Extracted data entries

(** * The resilient AI-request pipeline of the travel planner's edge functions

    A shallow embedding of the Deno edge functions under
    [supabase/functions/*/index.ts] (travel-chat, location-recommendations,
    destination-suggestions, generate-itinerary, comprehensive-itinerary):
    the shared retry loop [fetchWithRetry], the "scan the reply for a JSON
    object" block, the fallback builders and the request handlers; and of
    the browser-side services that call them, [services/openaiService.ts]
    and [services/comprehensiveAIService.ts].

    The numbers the handlers compute with are whole numbers, modelled by
    [Z]: a double holds an integer exactly up to 2^53 in absolute value,
    and a statement that depends on a product of such numbers bounds it;
    a duration that is not a whole number of days is outside the model.
    A number inside a JSON document is a rational.  A [string] holds the
    UTF-8 bytes of a JavaScript string, arrays are [list]s, an object
    literal is the association list of its properties in source order,
    and a promise that may reject is a sum type. *)

From stdpp Require Import base list strings numbers pretty sorting.
From Stdlib Require Import ZArith QArith Lia Ascii.

Local Open Scope string_scope.
Local Open Scope Z_scope.

(** ** JavaScript values that cross the handlers *)

(** A thrown [Error] object: its constructor name and its message. *)
Record Error := mkError { errName : string; errMessage : string }.

(** [new Error(msg)] *)
Definition newError (msg : string) : Error := mkError "Error" msg.

(** The part of a fetch [Response] the handlers look at. *)
Record Response := mkResponse {
  status : Z;
  statusText : string;
  bodyText : string
}.

(** [response.ok]: the status is in the range 200..299. *)
Definition ok (r : Response) : bool :=
  (200 <=? status r) && (status r <=? 299).

(** How an awaited promise settles. *)
Inductive Settled (A : Type) : Type :=
| Fulfilled (a : A)
| Rejected (e : Error).
Arguments Fulfilled {A} a.
Arguments Rejected {A} e.

(** ** The request dispatcher: [fetchWithRetry] *)

Module Dispatcher.

(** The network as one call of [fetchWithRetry] sees it: what the
    [fetch(url, options)] issued in loop iteration [attempt] settles to.
    The url and the options are the same in every iteration. *)
Definition Transport := Z -> Settled Response.

(** What a run does besides computing its result. *)
Inductive Event :=
| EvFetch (attempt : Z)        (* await fetch(url, options) *)
| EvLog (line : string)        (* console.log(...) *)
| EvSleep (delay : Z).         (* await new Promise(r => setTimeout(r, delay)) *)

(** [response.status === 429 || response.status >= 500] *)
Definition badStatus (response : Response) : bool :=
  (status response =? 429) || (500 <=? status response).

(** [Math.pow(2, attempt) * 1000] *)
Definition backoff (attempt : Z) : Z := 2 ^ attempt * 1000.
(** The widgets: each yields a value only in the run its own event triggers. *)
Definition form_submit_button (ev : Event) : option (string * string) :=
  match ev with FormSubmit g o => Some (g, o) | _ => None end.
Definition chat_input (ev : Event) : option string :=
  match ev with ChatInput p => Some p | _ => None end.
Definition button_end (ev : Event) : bool :=
  match ev with EndConversation => true | _ => false end.
Definition button_new (ev : Event) : bool :=
  match ev with StartNewConversation => true | _ => false end.

(** Line 198: the face shown next to the sentiment. *)
Definition face_of (sentiment : string) : Face :=
  if contains "Positive" sentiment then Smiling
  else if contains "Negative" sentiment then Disappointed
  else NeutralFace.

(** Lines 44-47. *)
Definition format_message (msg : message) : string :=
  role msg +++ ": " +++ content msg.

Definition conversation_text (msgs : list message) : string :=
  join nl (map format_message msgs).

(** Lines 49-57: the template around [{conversation}]. *)
Definition summary_prompt (conversation : string) : string :=
  "Summarize this conversation in under 150 words. " +++ nl +++
  "        Also provide one-word sentiment (Positive/Negative/Neutral)." +++ nl +++
  "        " +++ nl +++
  "        Conversation:" +++ nl +++
  "        " +++ conversation +++ nl +++
  "        " +++ nl +++
  "        Summary:".

Definition gemini_model : string := "gemini-2.0-flash".
Definition openai_model : string := "gpt-3.5-turbo".
Definition marker : string := "Sentiment:".

(** ** The script *)

Section Script.

(** The remote side: the reply to a request, given the requests answered
    before it. *)
Variable remote : list (Call * Reply) -> Call -> Reply.

Definition invoke (c : Call) : M Reply :=
  fun w =>
    let r := remote (calls w) c in
    (Ok r, mkWorld (session w) (calls w ++ [(c, r)]) (page w)).

(** Lines 9-16. *)
Definition initialize_session_state : M unit :=
  update (fun s => match messages s with
                   | None => set_messages [] s
                   | Some _ => s
                   end) ;;
  update (fun s => match conversation_ended s with
                   | None => set_conversation_ended false s
                   | Some _ => s
                   end) ;;
  update (fun s => match api_keys_provided s with
                   | None => set_api_keys_provided false s
                   | Some _ => s
                   end).

(** Lines 18-22. *)
Definition display_chat_messages : M unit :=
  msgs <- attr "messages" messages ;;
  show_each (fun m => st_chat_message (role m) (content m)) msgs.

(** Lines 24-37.  The result is [None] or the text of the response. *)
Definition get_gemini_response (user_input api_key : string)
  : M (option string) :=
  r <- invoke (GenerateContent api_key gemini_model user_input []) ;;
  match r with
  | Response (Txt text) => ret (Some text)
  | InvalidArgument _ =>
      show (st_error "Invalid Google API Key. Please check your key and try again.") ;;
      update (set_api_keys_provided false) ;;
      ret None
  | Response (NoText e) | OtherException e =>
      show (st_error ("Error getting response from Gemini: " +++ e)) ;;
      ret None
  end.

(** Lines 39-77.  Unpacking [result.split("Sentiment:")] into two names
    raises [ValueError] unless there are exactly two pieces; the [except]
    clause of the function catches it like a failure of the request. *)
Definition generate_summary_and_sentiment (openai_key : string)
  : M (option string * option string) :=
  msgs <- attr "messages" messages ;;
  match msgs with
  | [] => ret (Some "No conversation to summarize", Some "Neutral")
  | _ :: _ =>
      let conversation := conversation_text msgs in
      r <- invoke (ChatOpenAI openai_key openai_model
                              (summary_prompt conversation)) ;;
      match r with
      | Response (Txt result) =>
          if contains marker result then
            match split result marker with
            | [summary; sentiment] =>
                let sentiment := strip sentiment in
                ret (Some (strip summary), Some (strip sentiment))
            | [] | [_] =>
                show (st_error ("Error generating summary: " +++
                                "not enough values to unpack (expected 2, got 1)")) ;;
                ret (None, None)
            | _ :: _ :: _ :: _ =>
                show (st_error ("Error generating summary: " +++
                                "too many values to unpack (expected 2)")) ;;
                ret (None, None)
            end
          else
            let summary := result in
            let sentiment := "Neutral" in
            ret (Some (strip summary), Some (strip sentiment))
      | Response (NoText e) | InvalidArgument e | OtherException e =>
          show (st_error ("Error generating summary: " +++ e)) ;;
          ret (None, None)
      end
  end.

→ **Aim of the exercise**:
Each line of the data that holds "result" should be copied.

→ **Response to this exercise**:
(** What a run does besides computing its result. *)
(** Lines 24-37.  The result is [None] or the text of the response. *)
(** Lines 39-77.  Unpacking [result.split("Sentiment:")] into two names
      | Response (Txt result) =>
          if contains marker result then
            match split result marker with
            let summary := result in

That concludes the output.